Te Papa offers to help with funeral

BY KATHERINE NEWTON
Last updated 05:00 17/07/2009
WELL EQUIPPED: Police say that Seddon Bennington and his tramping companion Marcella  Jackson were well-equipped.
The Dominion Post
WELL EQUIPPED: Police say that Seddon Bennington and his tramping companion Marcella Jackson were well-equipped.
CARING NATURE: Marcella Jackson's family and friends paid tribute to the gentle,
Supplied
CARING NATURE: Marcella Jackson's family and friends paid tribute to the gentle, "very private" woman known to her family as Rosie.

Relevant offers

Plans for Te Papa chief executive Seddon Bennington's funeral will be made after his two sons arrive in New Zealand today.

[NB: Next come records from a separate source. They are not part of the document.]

Inductive Message : Type :=
| SystemMessage (content : string)
| HumanMessage (content : string).

(** The FAISS store object: the embedding function it was given, the flat
    index (one vector per row), the document store and the row-to-id map. *)
Record FAISS : Type := mkFAISS {
  embedding_function : OpenAIEmbeddings;
  index : list Vec;
  docstore : gmap string Document;
  index_to_docstore_id : gmap nat string
}.

Inductive exn : Type :=
| ServiceError (msg : string)
| IndexError
| KeyError
| ValueError (msg : string)
| FileExistsError (path : string)
| FileNotFoundError (path : string)
| IsADirectoryError (path : string)
| RuntimeError (msg : string)
| UnpicklingError (path : string).

Inductive outcome (A : Type) : Type :=
| Ok (a : A)
| Raise (e : exn).
Arguments Ok {A} a.
Arguments Raise {A} e.

(** ** The file system *)

(** What a regular file holds: a serialised flat index, a pickled pair of
    document store and id map, or anything else. *)
Inductive payload : Type :=
| FaissIndexFile (rows : list Vec)
| PickleFile (ds : gmap string Document) (ids : gmap nat string)
| OtherFile (bytes : string).

Inductive node : Type :=
| File (p : payload)
| Dir.

(** Calls that leave the process, in the order they are made. *)
Inductive Event : Type :=
| EvFetch (url : string)
| EvEmbed (texts : list string)
| EvRetrieve (question : string)
| EvChat (messages : list Message)
| EvSaveLocal (path : string)
| EvLoadLocal (path : string).

(** The state the methods run in: the disk (path names are taken normalised),
    a counter of service calls, the trace of events, and the [embeddings]
    attribute of the [DocumentProcessor] object. *)
Record State : Type := mkState {
  fs : gmap string node;
  tick : nat;
  log : list Event;
  embeddings : option OpenAIEmbeddings
}.

(** ** The monad *)

Definition M (A : Type) : Type := State -> State * outcome A.

Definition ret {A} (a : A) : M A := fun s => (s, Ok a).
Definition raise {A} (e : exn) : M A := fun s => (s, Raise e).
Definition bind {A B} (m : M A) (k : A -> M B) : M B :=
  fun s => match m s with
           | (s', Ok a) => k a s'
           | (s', Raise e) => (s', Raise e)
           end.
Definition get : M State := fun s => (s, Ok s).
Definition lift {A} (o : outcome A) : M A := fun s => (s, o).

Declare Scope monad_scope.
Delimit Scope monad_scope with M.
Notation "'let*' x ':=' m 'in' k" := (bind m (fun x => k))
  (at level 10, x pattern, m at level 100, k at level 200) : monad_scope.
Notation "m ';;' k" := (bind m (fun _ => k))
  (at level 100, k at level 200, right associativity) : monad_scope.
Open Scope monad_scope.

Dr Bennington, 61, and his tramping companion Marcella Jackson, 54, died on an exposed part of the Tararua Range during a weekend tramp from Otaki Forks to Kime Hut. Their bodies were recovered on Wednesday.

Police said yesterday the pair were not carrying a cellphone or locator beacon, but were otherwise well-equipped. They may have been caught out by a southerly that swept through on Saturday night.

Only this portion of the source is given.